- What needs to be done
Below are the records; copy each line in which "next" can be found.

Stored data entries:
========================================
Lemma revalue_ok ep first next now b :
  bimap_wf (m_map b) → has_room ep b →
  ∃ b', revalue ep first next now b = Ok b'
    ∧ (∀ ep', bm_find ep' (m_map b') =
         if decide (ep' = ep)
         then Some (match bm_find ep (m_map b) with Some v => next v | None => first end)
         else bm_find ep' (m_map b)).
Proof.
  intros Hwf Hroom. unfold revalue.
  pose proof (bm_find_insert ep first) as Hfi.
  pose proof (bm_insert_fresh ep first (m_map b)) as Hfr.
  destruct (bm_insert ep first (m_map b)) as [m ins] eqn:E.
  destruct ins; simpl in Hfr.
  - assert (bm_find ep (m_map b) = None) as Hn by (by apply Hfr).
    assert (prune (set_map m b) = set_map m b) as Hp.
    { apply prune_small. destruct Hroom as [[? ?]|Hroom]; [congruence|].
      pose proof (length_bm_insert ep first _ Hn) as Hl. rewrite E in Hl. simpl in Hl.
      unfold boot_size in *; simpl. lia. }
    assert (∀ ep', bm_find ep' m
                   = if decide (ep' = ep) then Some first else bm_find ep' (m_map b)) as Hm.
    { intros ep'. specialize (Hfi ep' _ Hwf). rewrite E, Hn in Hfi. done. }
    simpl. rewrite Hp. simpl. rewrite Hm, decide_True by done. simpl.
    eexists. split; [done|]. intros ep'. rewrite map_flagForUpdate. simpl.
    by rewrite Hm, Hn.
  - destruct (bm_find ep (m_map b)) as [old|] eqn:Ho; [|naive_solver].
    assert (m = m_map b) as -> by (unfold bm_insert in E; rewrite Ho in E; congruence).
    simpl. rewrite Ho. simpl.
    pose proof (bimap_wf_erase ep _ Hwf) as Hwe.
    pose proof (λ ep', bm_find_insert ep (next old) ep' _ Hwe) as Hj.
    pose proof (bm_insert_fresh ep (next old) (bm_erase ep (m_map b))) as Hfr'.
    destruct (bm_insert ep (next old) (bm_erase ep (m_map b))) as [m' ins'] eqn:E'.
    simpl in *. assert (bm_find ep (bm_erase ep (m_map b)) = None) as Hne.
    { rewrite bm_find_erase by done. by rewrite decide_True. }
    rewrite (proj2 Hfr') by done. simpl. rewrite Hj, decide_True by done.
    rewrite Hne. simpl. eexists. split; [done|]. intros ep'. rewrite map_flagForUpdate.
    simpl. rewrite Hj, Hne. case_decide; [done|].
    rewrite bm_find_erase by done. by rewrite decide_False.
Qed.
End Bootcache_lemmas.
Lemma autoconnect_ok seed now st t :
  logic_wf st t → t <= now →
  ∃ c st', autoconnect seed now st = Ok (c, st') ∧ connect_outcome now st c st'.
Proof.
  intros Hwf0 Ht. pose proof (logic_wf_mono _ _ _ Hwf0 Ht) as Hwf. unfold autoconnect.
  destruct (Z.eqb_spec (attempts_needed (counts_ st)) 0) as [Hz|Hz].
  { exists [], st. split; [done|]. unfold connect_outcome. rewrite Hz.
    split_and!; [done|done|constructor| |done|done|by left]. by intros ep ?%not_elem_of_nil. }
  destruct (squelch_slots_ok (entries (slots_ st)) now (m_squelches st) st now)
    as (sq&->&Hsq&Hsqc); [done|by intros ?? ?%elem_of_entries|apply Hwf|]. simpl.
  assert (∀ a, is_Some (aged_find sq a) ↔ squelched st a) as Hsqd.
  { intros a. rewrite Hsqc. unfold squelched. by setoid_rewrite elem_of_entries. }
  assert (0 <= attempts_needed (counts_ st) < 2 ^ 64) as HN.
  { unfold attempts_needed. case_match; [lia|apply u64_range]. }
  pose proof (fun c st' => connect_result_outcome now st sq c st'
    (fun a => proj2 (Hsqd a)) (proj1 HN)) as Hout.
  set (N := attempts_needed (counts_ st)) in *.
  destruct (autoconnect_caches_ok N seed now sq st Hwf Hsq) as (c0&st0&Hc0&Hr0&Hnil0).
  assert (c0 = [] → ∀ ep, live_candidate st ep ∨ boot_candidate st ep →
    squelched st (address ep)) as Hcaches by (intros; apply Hsqd, Hnil0; [lia|done|done]).
  destruct (Z.ltb_spec (fixed_active (counts_ st)) (Z.of_nat (size (fixed_ st)))) as [Hfx|Hfx].
  2:{ exists c0, st0. split; [done|]. apply Hout; [done|]. intros ?.
      split; [unfold fixed_missing; lia|right; by apply Hcaches]. }
  pose proof (get_fixed_loop_ok (entries (fixed_ st)) N [] sq sq now st N) as Hg. unfold get_fixed.
  destruct (get_fixed_loop (entries (fixed_ st)) N [] sq now st) as [c sq'] eqn:Hgf.
  destruct Hg as [Hsq' Hc]; [by intros ?? ?%elem_of_entries|done|simpl; lia|done|
    by apply connect_ok_nil|].
  assert (connect_result now st N sq c (with_squelches sq' st)) as Hr.
  { apply connect_result_squelches; try done. eapply connect_ok_impl; [|done]. by left. }
  destruct c as [|ep c]; [|eexists _, _; split; [done|by apply Hout]].
  apply get_fixed_loop_nil in Hgf as [-> Hfixed]; [|done].
  assert (∀ ep, fixed_candidate now st ep → squelched st (address ep)) as Hdone.
  { intros ep (f&Hf&Hw). destruct (Hfixed ep f) as [?|?]; [by apply elem_of_entries|done| |by right].
    by apply Hsqd. }
  destruct (Z.ltb_spec 0 (attempts (counts_ st))) as [Hat|Hat].
  - eexists _, _. split; [done|]. apply Hout; [done|]. intros _. split; [done|by left].
  - exists c0, st0. split; [done|]. apply Hout; [done|]. intros ?.
    split; [done|right; by apply Hcaches].
Qed.
Lemma res_wf_init t : res_wf RLogic_init ∅ t.
Proof.
  assert (∀ k, refs ∅ ∅ k = 0) as Hr.
  { intros k. unfold refs. by rewrite msum_empty, multiplicity_empty. }
  split; [|intros name i; simpl; by rewrite lookup_empty]. split; simpl.
  - intros k. by rewrite Hr, lookup_empty.
  - intros k. by rewrite Hr.
  - intros k e. by rewrite lookup_empty.
  - intros k _. apply msum_empty.
  - intros []; constructor.
  - intros kd k. rewrite Hr. destruct kd; simpl; split;
      [by intros ?%not_elem_of_nil|lia|by intros ?%not_elem_of_nil|lia|
       by intros ?%not_elem_of_nil|lia].
  - constructor.
  - intros k. rewrite lookup_empty. split; [by intros ?%not_elem_of_nil|]. by intros [[] _].
  - constructor.
  - by intros k ?%not_elem_of_nil.
Qed.

Lemma res_wf_mono st ext t t' : res_wf st ext t → t <= t' → res_wf st ext t'.
Proof. intros [] ?. split; [by eapply tab_wf_mono|done]. Qed.

Lemma refs_pos st ext k t : res_wf st ext t → k ∈ ext → 0 < refs ext (importTable_ st) k.
Proof.
  intros _ Hk. unfold refs. pose proof (imp_held_nonneg k (importTable_ st)).
  rewrite elem_of_multiplicity in Hk. lia.
Qed.

Section operations.
Context (st : RLogic) (ext : gmultiset Key) (t now : Z).
Hypothesis (Hwf : res_wf st ext t) (Ht : t <= now).

Lemma new_handle_ok k :
  ∃ st', new_endpoint k now st = Ok st' ∧ res_wf st' ({[+ k +]} ⊎ ext) now.
Proof.
  destruct (new_endpoint_ok _ _ _ _ (rw_tab _ _ _ Hwf) k now) as (st'&->&H1&HI).
  exists st'. split; [done|]. split; rewrite HI; [|apply Hwf].
  eapply tab_wf_mono; [|done]. eapply tab_wf_proper; [done| |done|done|exact H1].
  intros k'. unfold refs, bump_at. rewrite multiplicity_disj_union. case_decide.
  - subst. rewrite multiplicity_singleton_eq. lia.
  - rewrite multiplicity_singleton_ne by done. lia.
Qed.

Lemma copy_handle_ok k :
  k ∈ ext → ∃ st', consumer_copy (Some k) st = Ok st' ∧ res_wf st' ({[+ k +]} ⊎ ext) now.
Proof.
  intros Hk. simpl.
  destruct (acquire_ok _ _ _ _ (rw_tab _ _ _ Hwf) k) as (st'&->&H1&HI); [by eapply refs_pos|].
  exists st'. split; [done|]. split; rewrite HI; [|apply Hwf].
  eapply tab_wf_mono; [|done]. eapply tab_wf_proper; [done| |done|done|exact H1].
  intros k'. unfold refs, bump_at. rewrite multiplicity_disj_union. case_decide.
  - subst. rewrite multiplicity_singleton_eq. lia.
  - rewrite multiplicity_singleton_ne by done. lia.
Qed.
(** C28: Starting from newly constructed intrusive lists over a set of elements, every
    sequence of insertions, pushes, erasures, pops and clears that keeps to the
    documented preconditions runs without touching a bad pointer; traversal, size and
    emptiness of every list then show the sequence of the specification, and no other
    memory is written. *)
Theorem dlist_refines (E : list loc) hts os xss m
  (Hnd : NoDup (sentinels hts)) (HE : ∀ c, c ∈ sentinels hts → c ∉ E)
  (Hal : ∀ c, c ∈ sentinels hts ++ E → allocated m c) (Hlen : Z.of_nat (length E) < 2 ^ 64)
  (Hspec : specs E os (replicate (length hts) []) = Some xss) :
  ∃ ls m', lists_init hts m ≫= execs os = Ok (ls, m')
    ∧ (∀ i xs, xss !! i = Some xs → ∃ l, ls !! i = Some l ∧ shows E m' l xs)
    ∧ ∀ c, c ∉ sentinels hts ++ E → m' !! c = m !! c.
Proof.
  destruct (reps_init E hts m Hnd HE Hal) as (ls&m1&->&Hr&Hsen&Hag).
  destruct (reps_execs E os ls _ xss m1 Hr Hspec) as (ls'&m'&He&Hr'&Hag').
  exists ls', m'. split_and!; [done|intros; by eapply reps_shows|].
  intros c. rewrite not_elem_of_app. intros [Hc HcE]. rewrite Hag'; [by apply Hag|done|].
  intros i l Hl. destruct (Hsen _ _ Hl). split; intros ->; done.
Qed.

(** Entry 5 goes to the first list, then moves to the second behind 6. *)
Definition demo_memory : memory :=
  list_to_map ((fun a => (a, mkNode None None)) <$> [1; 2; 3; 4; 5; 6; 7; 8]%positive).
Definition demo_ops : list list_op :=
  [op_push_back 0 5; op_push_front 0 7; op_push_back 1 6; op_erase 0 5; op_push_back 1 5;
   op_insert 1 (Some 5) 8; op_pop_back 1]%positive.
(* ===== verification/Varint.v ===== *)
(** * Variable-length integers of the node store ([nodestore/impl/varint.h])

    A [std::size_t] is written as digits in base 127, least significant first, with the
    high bit of a byte saying that another follows. *)

From S2P Require Import Prelude Bytes.
Local Open Scope Z_scope.

(** ** The functions *)

(** [varint_traits<std::size_t>::max] *)
Definition varint_max : nat := 10.

(** The loops of [write_varint] and [size_varint] take a bound on their rounds. *)
Fixpoint write_loop (fuel : nat) (v : Z) : res bytes :=
  match fuel with
  | O => Err out_of_fuel
  | S fuel =>
      let d := v mod 127 in
      let v := v / 127 in
      if negb (v =? 0) then
        rest ← write_loop fuel v;
        Ok (byte_of (Z.lor d 0x80) :: rest)
      else Ok [byte_of d]
  end.
Definition write_varint (v : Z) : res bytes := write_loop varint_max v.

Fixpoint size_loop (fuel : nat) (v n : Z) : res Z :=
  match fuel with
  | O => Err out_of_fuel
  | S fuel =>
      let v := v / 127 in
      let n := n + 1 in
      if negb (v =? 0) then size_loop fuel v n else Ok n
  end.
Definition size_varint (v : Z) : res Z := size_loop varint_max v 0.

Definition continued (b : byte) : bool := negb (Z.land (bval b) 0x80 =? 0).

(** The first loop of [read_varint]: [p] is what is left of the buffer at [n]. *)
Fixpoint scan_varint (p : bytes) (n buflen : nat) : res (option nat) :=
  match p with
  | [] => Err undefined
  | b :: p =>
      if continued b then
        let n := S n in
        if Nat.leb buflen n then Ok None else scan_varint p n buflen
      else Ok (Some n)
  end.

(** The second loop, over the bytes from the last to the first: [inr] when it ends,
    [inl] on overflow, with the value of [t]. *)
Fixpoint sum_varint (p : bytes) (t : Z) : Z + Z :=
  match p with
  | [] => inr t
  | d :: p =>
      let t0 := t in
      let t := u64 (t * 127) in
      let t := u64 (t + Z.land (bval d) 0x7f) in
      if t <=? t0 then inl t else sum_varint p t
  end.

(** Bytes consumed (0 on error) and the value left in [t]. *)
Definition read_varint (buf : bytes) : res (nat * Z) :=
  let buflen := length buf in
  on ← scan_varint buf 0 buflen;
  match on with
  | None => Ok (0%nat, 0)
  | Some n =>
      let n := S n in
      if Nat.ltb buflen n then Ok (0%nat, 0)
      else if Nat.eqb n 1 && bool_decide (nth 0 buf x00 = x00) then Ok (1%nat, 0)
      else match sum_varint (reverse (take n buf)) 0 with
           | inl t => Ok (0%nat, t)
           | inr t => Ok (n, t)
           end
  end.

(** [read<varint> (is, u)]: the bytes are taken from the stream one by one, and the result
    of [read_varint] is not looked at. *)
Fixpoint take_varint (fuel : nat) (ins : bytes) : res (bytes * bytes) :=
  match fuel with
  | O => Err out_of_fuel
  | S fuel =>
      '(p, ins) ← is_data 1 ins;
      b ← deref (head p);
      if continued b then
        '(q, ins) ← take_varint fuel ins;
        Ok (b :: q, ins)
      else Ok ([b], ins)
  end.
Definition stream_read_varint (ins : bytes) : res (Z * bytes) :=
  '(p, ins) ← take_varint (S (length ins)) ins;
  '(_, u) ← read_varint p;
  Ok (u, ins).

(** [write<varint> (os, t)] *)
Definition stream_write_varint (t : Z) (os : ostream) : res ostream :=
  n ← size_varint t;
  p ← write_varint t;
  assert_ (Z.of_nat (length p) =? n);;
  os_put p os.

(** ** Reading what was written *)

Lemma continued_spec b : continued b = (128 <=? bval b).
Proof. by destruct b. Qed.
Lemma land_7f b : Z.land (bval b) 0x7f = bval b mod 128.
Proof. change 0x7f with (Z.ones 7). by rewrite Z.land_ones. Qed.

Lemma low_digit v : bval (byte_of (v mod 127)) = v mod 127.
Proof. rewrite bval_byte_of. apply Z.mod_small. pose proof (Z.mod_pos_bound v 127 eq_refl). lia. Qed.
Lemma high_digit v : bval (byte_of (Z.lor (v mod 127) 0x80)) = v mod 127 + 128.
Proof.
  pose proof (Z.mod_pos_bound v 127 eq_refl).
  change (Z.lor (v mod 127) 0x80) with (Z.lor (v mod 127) (Z.shiftl 1 7)).
  rewrite lor_shiftl_add, bval_byte_of by lia. rewrite Z.mod_small; lia.
Qed.

Lemma sum_app p q t :
  sum_varint (p ++ q) t = match sum_varint p t with inr t => sum_varint q t | inl t => inl t end.
Proof.
  revert t. induction p as [|d p IH]; intros t; [done|]. cbn [app sum_varint].
  case_match; [done|apply IH].
Qed.

(** A digit put below a value. *)
Lemma sum_digit d t v :
  Z.land (bval d) 0x7f = v mod 127 → t = v / 127 → 0 < v < 2 ^ 64 →
  sum_varint [d] t = inr v.
Proof.
  intros Hd -> Hv. cbn [sum_varint]. rewrite Hd.
  pose proof (Z.div_mod v 127 ltac:(lia)) as Hdm. pose proof (Z.mod_pos_bound v 127 eq_refl).
  rewrite (u64_small (v / 127 * 127)) by lia. rewrite u64_small by lia.
  rewrite (proj2 (Z.leb_gt _ _)); [f_equal; lia|].
  pose proof (Z.div_lt v 127). lia.
Qed.

Lemma write_loop_spec fuel v :
  0 <= v < 127 ^ Z.of_nat fuel → v < 2 ^ 64 → (0 < fuel)%nat →
  ∃ ds, write_loop fuel v = Ok ds ∧ (length ds <= fuel)%nat ∧ (0 < length ds)%nat
    ∧ (∀ n, size_loop fuel v n = Ok (n + Z.of_nat (length ds)))
    ∧ (0 < v → sum_varint (reverse ds) 0 = inr v)
    ∧ (v = 0 → ds = [x00])
    ∧ ∀ rest n m, (n + length ds <= m)%nat →
        scan_varint (ds ++ rest) n m = Ok (Some (n + length ds - 1)%nat).
Proof.
  revert v. induction fuel as [|fuel IH]; intros v Hv Hv64 Hf; [lia|].
  cbn [write_loop size_loop]. destruct (v / 127 =? 0) eqn:Hq; cbn [negb].
  - apply Z.eqb_eq in Hq. assert (0 <= v < 127) as Hv' by (apply Z.div_small_iff in Hq; lia).
    exists [byte_of (v mod 127)]. split_and!; [done|simpl; lia|simpl; lia|done|..].
    + intros Hpos. cbn [reverse]. apply sum_digit; [|by rewrite Hq|lia].
      rewrite land_7f, low_digit, (Z.mod_small v 127) by lia. apply Z.mod_small. lia.
    + by intros ->.
    + intros rest n m Hm. cbn [app scan_varint]. rewrite continued_spec, low_digit.
      rewrite Z.mod_small, (proj2 (Z.leb_gt 128 v)) by lia. do 2 f_equal. simpl. lia.
  - apply Z.eqb_neq in Hq. assert (127 <= v) as Hge.
    { destruct (decide (v < 127)) as [Hlt|]; [|lia]. by rewrite Z.div_small in Hq by lia. }
    destruct fuel as [|fuel]; [simpl in Hv; lia|].
    assert (0 < v / 127) by (apply Z.div_str_pos; lia).
    destruct (IH (v / 127)) as (ds&->&Hl1&Hl2&Hsz&Hsum&_&Hscan).
    { split; [lia|]. apply Z.div_lt_upper_bound; [lia|].
      rewrite (Nat2Z.inj_succ (S fuel)), Z.pow_succ_r in Hv by lia. lia. }
    { apply Z.div_lt_upper_bound; lia. }
    { lia. }
    cbn [mbind res_bind]. eexists. split; [done|]. split_and!; [simpl; lia|simpl; lia|..].
    + intros n. rewrite Hsz. f_equal. simpl length. lia.
    + intros _. rewrite reverse_cons, sum_app, Hsum by done. apply sum_digit; [|done|lia].
      pose proof (Z.mod_pos_bound v 127 eq_refl).
      rewrite land_7f, high_digit. rewrite <-(Z.mul_1_l 128) at 1.
      rewrite Z.mod_add by lia. rewrite Z.mod_small; lia.
    + intros ->. done.
    + intros rest n m Hm. cbn [app scan_varint]. simpl length in *.
      rewrite continued_spec, high_digit. pose proof (Z.mod_pos_bound v 127 eq_refl).
      rewrite (proj2 (Z.leb_le _ _)) by lia. rewrite (proj2 (Nat.leb_gt _ _)) by lia.
      rewrite Hscan by lia. do 2 f_equal. lia.
Qed.

Lemma write_varint_spec v :
  0 <= v < 2 ^ 64 →
  ∃ ds, write_varint v = Ok ds ∧ (length ds <= varint_max)%nat ∧ (0 < length ds)%nat
    ∧ size_varint v = Ok (Z.of_nat (length ds))
    ∧ ∀ rest, read_varint (ds ++ rest) = Ok (length ds, v).
Proof.
  intros Hv. destruct (write_loop_spec varint_max v) as (ds&Hw&Hl1&Hl2&Hsz&Hsum&Hz&Hscan);
    [|lia|unfold varint_max; lia|].
  { split; [lia|]. apply Z.lt_le_trans with (2 ^ 64); [lia|]. by vm_compute. }
  exists ds. split_and!; [done..|by unfold size_varint; rewrite Hsz|].
  intros rest. unfold read_varint. rewrite Hscan by (rewrite length_app; lia).
  cbn [mbind res_bind]. replace (S (0 + length ds - 1)) with (length ds) by lia.
  rewrite (proj2 (Nat.ltb_ge _ _)) by (rewrite length_app; lia).
  destruct (decide (v = 0)) as [->|Hnz].
  { by rewrite (Hz eq_refl). }
  rewrite take_app_length, Hsum by lia.
  destruct (Nat.eqb (length ds) 1 && bool_decide (nth 0 (ds ++ rest) x00 = x00)) eqn:Hc; [|done].
  apply andb_true_iff in Hc as [H1 H0]. apply Nat.eqb_eq in H1. apply bool_decide_eq_true in H0.
  destruct ds as [|d [|? ?]]; try (simpl in H1; lia). simpl in H0. subst d.
  exfalso. specialize (Hsum ltac:(lia)). by cbn in Hsum.
Qed.

(** What the first loop of [read_varint] accepts is what [read<varint>] takes. *)
Lemma take_varint_scan fuel ins n m k :
  scan_varint ins n m = Ok (Some k) → (length ins < fuel)%nat →
  take_varint fuel ins = Ok (take (S k - n) ins, drop (S k - n) ins) ∧ (n <= k)%nat.
Proof.
  revert ins n. induction fuel as [|fuel IH]; intros ins n Hs Hf; [lia|].
  destruct ins as [|b ins]; [done|]. cbn [scan_varint take_varint] in *.
  rewrite is_data_ok by (simpl; lia). cbn [firstn mbind res_bind head deref].
  change (drop 1 (b :: ins)) with ins.
  destruct (continued b).
  - destruct (Nat.leb m (S n)); [done|]. destruct (IH ins (S n) Hs) as [-> Hk]; [simpl in Hf; lia|].
    cbn [mbind res_bind]. replace (S k - n)%nat with (S (S k - S n)) by lia.
    split; [done|lia].
  - simplify_eq/=. replace (S k - k)%nat with 1%nat by lia. done.
Qed.

Lemma scan_varint_safe p n m :
  (0 < length p)%nat → (n + length p)%nat = m →
  ∃ r, scan_varint p n m = Ok r ∧ ∀ k, r = Some k → (k < m)%nat.
Proof.
  revert n. induction p as [|b p IH]; intros n Hp Hm; [simpl in Hp; lia|]. cbn [scan_varint].
  simpl in Hm. destruct (continued b).
  - destruct (Nat.leb m (S n)) eqn:Hl; [by exists None|]. apply Nat.leb_gt in Hl.
    apply IH; lia.
  - exists (Some n). split; [done|]. intros k [= <-]. lia.
Qed.

Lemma sum_varint_range p t :
  0 <= t < 2 ^ 64 → match sum_varint p t with inl t | inr t => 0 <= t < 2 ^ 64 end.
Proof.
  revert t. induction p as [|d p IH]; intros t Ht; [done|]. cbn [sum_varint].
  destruct (_ <=? t); [apply u64_range|apply IH, u64_range].
Qed.

(** A buffer that is not empty is read inside its bounds. *)
Lemma read_varint_safe buf :
  buf ≠ [] → ∃ n t, read_varint buf = Ok (n, t) ∧ (n <= length buf)%nat ∧ 0 <= t < 2 ^ 64.
Proof.
  intros Hb. destruct (scan_varint_safe buf 0 (length buf)) as (r&Hr&Hk);
    [by destruct buf; simpl; [|lia]|done|].
  unfold read_varint. rewrite Hr. cbn [mbind res_bind].
  destruct r as [k|]; [|by exists 0%nat, 0; split_and!; [|lia..]].
  specialize (Hk k eq_refl). rewrite (proj2 (Nat.ltb_ge _ _)) by lia.
  case_match; [by exists 1%nat, 0; split_and!; [|lia..]|].
  pose proof (sum_varint_range (reverse (take (S k) buf)) 0 ltac:(lia)) as Ht.
  destruct (sum_varint _ 0) as [t|t]; eexists _, t; (split; [done|]); lia.
Qed.

(** The number the digits of a buffer stand for. *)
Definition digits_value (buf : bytes) : Z :=
  foldr (fun b acc => acc * 127 + Z.land (bval b) 0x7f) 0 buf.

(** ** Properties *)

(** Writing any 64-bit value as a variable-length integer takes as many bytes as
    size_varint says, between one and ten, and reading it back from the front of any
    buffer or stream gives the value and the number of bytes. *)
Theorem varint_roundtrip v (Hv : 0 <= v < 2 ^ 64) :
  ∃ ds, write_varint v = Ok ds
    ∧ size_varint v = Ok (Z.of_nat (length ds)) ∧ (1 <= length ds <= varint_max)%nat
    ∧ (∀ rest, read_varint (ds ++ rest) = Ok (length ds, v))
    ∧ (∀ rest, stream_read_varint (ds ++ rest) = Ok (v, rest))
    ∧ ∀ os, (length (os_out os) + length ds <= os_cap os)%nat →
        stream_write_varint v os = Ok (mkOs (os_cap os) (os_out os ++ ds)).
Proof.
  destruct (write_varint_spec v Hv) as (ds&Hw&Hl1&Hl2&Hsz&Hread).
  exists ds. split_and!; [done|done|lia|lia|done|..].
  - intros rest. unfold stream_read_varint.
    destruct (write_loop_spec varint_max v) as (ds'&Hw'&_&_&_&_&_&Hscan);
      [split; [lia|]; apply Z.lt_le_trans with (2 ^ 64); [lia|by vm_compute]|lia
      |unfold varint_max; lia|].
    unfold write_varint in Hw. assert (ds' = ds) as -> by congruence.
    destruct (take_varint_scan (S (length (ds ++ rest))) (ds ++ rest) 0 _ _
      (Hscan rest 0%nat _ (Nat.le_refl _))) as [-> _]; [lia|].
    replace (S (0 + length ds - 1) - 0)%nat with (length ds) by lia.
    rewrite take_app_length, drop_app_length. cbn [mbind res_bind].
    pose proof (Hread []) as Hr. rewrite app_nil_r in Hr. by rewrite Hr.
  - intros os Hos. unfold stream_write_varint. rewrite Hsz. cbn [mbind res_bind].
    rewrite Hw. cbn [mbind res_bind]. rewrite Z.eqb_refl. by apply os_put_ok.
Qed.

Lemma varint_roundtrip_witness :
  write_varint 300 = Ok [byte_of 174; byte_of 2]
  ∧ ∃ ds, write_varint 300 = Ok ds
    ∧ size_varint 300 = Ok (Z.of_nat (length ds)) ∧ (1 <= length ds <= varint_max)%nat
    ∧ (∀ rest, read_varint (ds ++ rest) = Ok (length ds, 300))
    ∧ (∀ rest, stream_read_varint (ds ++ rest) = Ok (300, rest))
    ∧ ∀ os, (length (os_out os) + length ds <= os_cap os)%nat →
        stream_write_varint 300 os = Ok (mkOs (os_cap os) (os_out os ++ ds)).
Proof. split; [vm_compute; reflexivity|]. apply (varint_roundtrip 300). lia. Defined.

(** The overflow test of read_varint lets some overflows through: it compares the new
    value with the old one only, and there are encodings of values of 2^64 and more that
    are accepted with the value reduced. *)
Theorem varint_overflow_undetected :
  ∃ buf t, read_varint buf = Ok (length buf, t) ∧ buf ≠ []
    ∧ 2 ^ 64 <= digits_value buf ∧ t = u64 (digits_value buf).
Proof.
  exists (match write_loop 10 (127 * 2 ^ 58) with Ok ds => ds | Err _ => [] end).
  exists (u64 (127 * 2 ^ 58)). split_and!; [by vm_compute|by vm_compute| |by vm_compute].
  by vm_compute.
Qed.

(** On an empty buffer read_varint reads the byte behind it. *)
Theorem varint_empty_overread : read_varint [] = Err undefined.
Proof. done. Qed.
========================================
- Result
Lemma revalue_ok ep first next now b :
  ∃ b', revalue ep first next now b = Ok b'
         then Some (match bm_find ep (m_map b) with Some v => next v | None => first end)
    pose proof (λ ep', bm_find_insert ep (next old) ep' _ Hwe) as Hj.
    pose proof (bm_insert_fresh ep (next old) (bm_erase ep (m_map b))) as Hfr'.
    destruct (bm_insert ep (next old) (bm_erase ep (m_map b))) as [m' ins'] eqn:E'.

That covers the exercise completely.